I will be moving to Ga in June. So I hope that I get to meet up with some people down there.


----------



## TJ200SX (Apr 30, 2002)

Adam said:


> *Right here! Hey, you're in SC too! *


Hey Adam, I just found out yesterday that DragonSpeed is here in Sumter, SC also. He's the one that makes the lower chassis braces. Anyway I called him and well put one on my 200SX saturday and take pics w/my dig. cam.


----------



## Adam (Apr 30, 2002)

TJ200SX said:


> *
> 
> Hey Adam, I just found out yesterday that DragonSpeed is here in Sumter, SC also. He's the one that makes the lower chassis braces. Anyway I called him and well put one on my 200SX saturday and take pics w/my dig. cam. *


We tried to see if the one he made for me would fit when we were at the Ice Palace autox here in Charleston, but it was designed after Eric's (fast b13 A/T) which is an auto, and apparently it's different. As him if he's tried making another one when you see him. I need to get new sway bars soon, real soon.


----------



## Thomas Reynolds (May 1, 2002)

SE-RMadness said:


> *I will be moving to Ga in June. So I hope that I get to meet up with some people down there. *


Where exactly in Georgia?


----------



## Guest (May 2, 2002)

Right here in MS, I'll be in Memphis when school starts up again.


----------



## SE-RMadness (Apr 30, 2002)

Well, I don't know where in GA yet. But I know from the 9th to the 24th of May I will be in Marietta. And I might not be moving to far from there. Are there any Groups down there?


----------



## ezcheese15 (May 1, 2002)

SE-RMadness said:


> *Well, I don't know where in GA yet. But I know from the 9th to the 24th of May I will be in Marietta. And I might not be moving to far from there. Are there any Groups down there? *


Hey man, I'm from Marietta!! But I don't live there now...haha.

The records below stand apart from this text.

(** X21: the sparkline in doubles.  For a rounding [fl] of the arithmetic,
    a canvas of at least 4 by 6 pixels and a non-empty history of samples
    as [pushReaction] stores them, one point is plotted per sample; no
    point lies left of the padding of 2 pixels; every point and the average
    guide lie between the paddings of 3 pixels above and below; the
    highlighted dot is the last plotted point.  (Nothing is stated about
    the right edge: the rounded abscissa of the last point can exceed the
    padding there.) *)
Theorem sparkline_inside fl (w h : Z) (v : list Z) :
  rounding fl -> v <> [] -> Forall clamped v ->
  (4 <= w)%Z -> (6 <= h <= 2 ^ 32)%Z ->
  exists sp,
    drawRtSpark fl w h v = SparkDrawn sp /\
    length (plot sp) = length v /\
    Forall (fun p => 2 <= fst p /\ 3 <= snd p <= inject_Z (h - 3)) (plot sp) /\
    3 <= avgY sp <= inject_Z (h - 3) /\
    exists p, last (plot sp) = Some p /\
              fst p == fst (lastDot sp) /\ snd p == snd (lastDot sp).
Proof.
  intros R NE C W H. unfold drawRtSpark.
  replace (length v =? 0)%nat with false
    by (symmetry; apply Nat.eqb_neq; destruct v; [contradiction|discriminate]).
  cbv zeta. eexists. split; [reflexivity|]. cbn [plot avgY lastDot fst snd].
  pose proof (min_max_bounds v) as MM.
  destruct (min_max_clamped v NE C) as [Cmin Cmax]. unfold clamped in Cmin, Cmax.
  assert (N : (0 < length v)%nat) by (destruct v; [contradiction|cbn; lia]).
  assert (MX : (Math_min_list v <= Math_max_list v)%Z).
  { destruct v as [|a l]; [contradiction|].
    apply Forall_cons in MM as [MM _]. lia. }
  assert (E3 : (3 + (h - 3 * 2) = h - 3)%Z) by lia.
  rewrite E3.
  assert (Y : forall val, inject_Z (Math_min_list v) <= val ->
                val <= inject_Z (Math_max_list v) ->
                3 <= fl (inject_Z (h - 3)
                         - fl (fl (fl (val - inject_Z (Math_min_list v))
                                   / Qmax 1 (inject_Z (Math_max_list v
                                                       - Math_min_list v)))
                               * inject_Z (h - 3 * 2)))
                  <= inject_Z (h - 3)).
  { intros val L U. rewrite <- E3.
    apply mapY_inside; try assumption; lia. }
  split; [apply length_imap|]. split; [|split].
  - apply Forall_lookup. intros i p. rewrite list_lookup_imap.
    destruct (v !! i) as [x|] eqn:E; [|discriminate]. cbn.
    intros P. injection P as <-. cbn [fst snd].
    pose proof (Forall_lookup_1 _ _ _ _ MM E) as [L U]. cbn in L, U.
    split.
    + apply (rounding_ge fl 2); [exact R|cbn; lia|].
      assert (S : 0 <= fl (inject_Z (w - 2 * 2) / Qmax 1 (ofNat (length v) - 1))).
      { apply rounding_nonneg; [exact R|].
        assert (D : 1 <= Qmax 1 (ofNat (length v) - 1)) by apply Q.le_max_l.
        apply Qle_shift_div_l; [lra|]. rewrite Qmult_0_l.
        change 0 with (inject_Z 0). rewrite <- Zle_Qle. lia. }
      assert (P : 0 <= fl (ofNat i
                  * fl (inject_Z (w - 2 * 2) / Qmax 1 (ofNat (length v) - 1)))).
      { apply rounding_nonneg; [exact R|].
        apply Qmult_le_0_compat; [apply (ofNat_le 0); lia|exact S]. }
      change (inject_Z 2) with 2. lra.
    + apply Y; rewrite <- Zle_Qle; assumption.
  - pose proof (sum_bounds _ _ _ MM 0%Z) as [L U].
    assert (P : 0 < ofNat (length v)).
    { unfold ofNat. change 0 with (inject_Z 0). rewrite <- Zlt_Qlt. lia. }
    apply Y.
    + apply rounding_ge; [exact R|lia|].
      apply Qle_shift_div_l; [exact P|]. unfold ofNat.
      rewrite <- inject_Z_mult, <- Zle_Qle. lia.
    + apply rounding_le; [exact R|lia|].
      apply Qle_shift_div_r; [exact P|]. unfold ofNat.
      rewrite <- inject_Z_mult, <- Zle_Qle. lia.
  - destruct (last v) as [x|] eqn:E.
    2:{ apply last_None in E. contradiction. }
    eexists. split.
    + rewrite last_lookup, length_imap, list_lookup_imap.
      rewrite <- last_lookup, E. reflexivity.
    + cbn [fst snd]. rewrite (last_default v 0%Z x E). split; [|reflexivity].
      assert (O : ofNat (Init.Nat.pred (length v)) == ofNat (length v) - 1).
      { unfold ofNat. change 1 with (inject_Z 1). rewrite <- inject_Z_sub.
        apply inject_Z_injective. lia. }
      apply rounding_compat; [exact R|].
      apply Qplus_comp; [reflexivity|].
      apply rounding_compat; [exact R|]. rewrite O. reflexivity.
Qed.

But anyway, Jay Stewart is in Acworth (about 5 mins north of Marietta), and Robert Burns is in Woodstock (about 5 mins north of Marietta), and Jeff Palm is in Canton (about 15 mins north of Marietta). I'll be up there Memorial day weekend for my brother's graduation.

Oh yeah, my brother is there too...he has an SE-R but is not on any lists or forums.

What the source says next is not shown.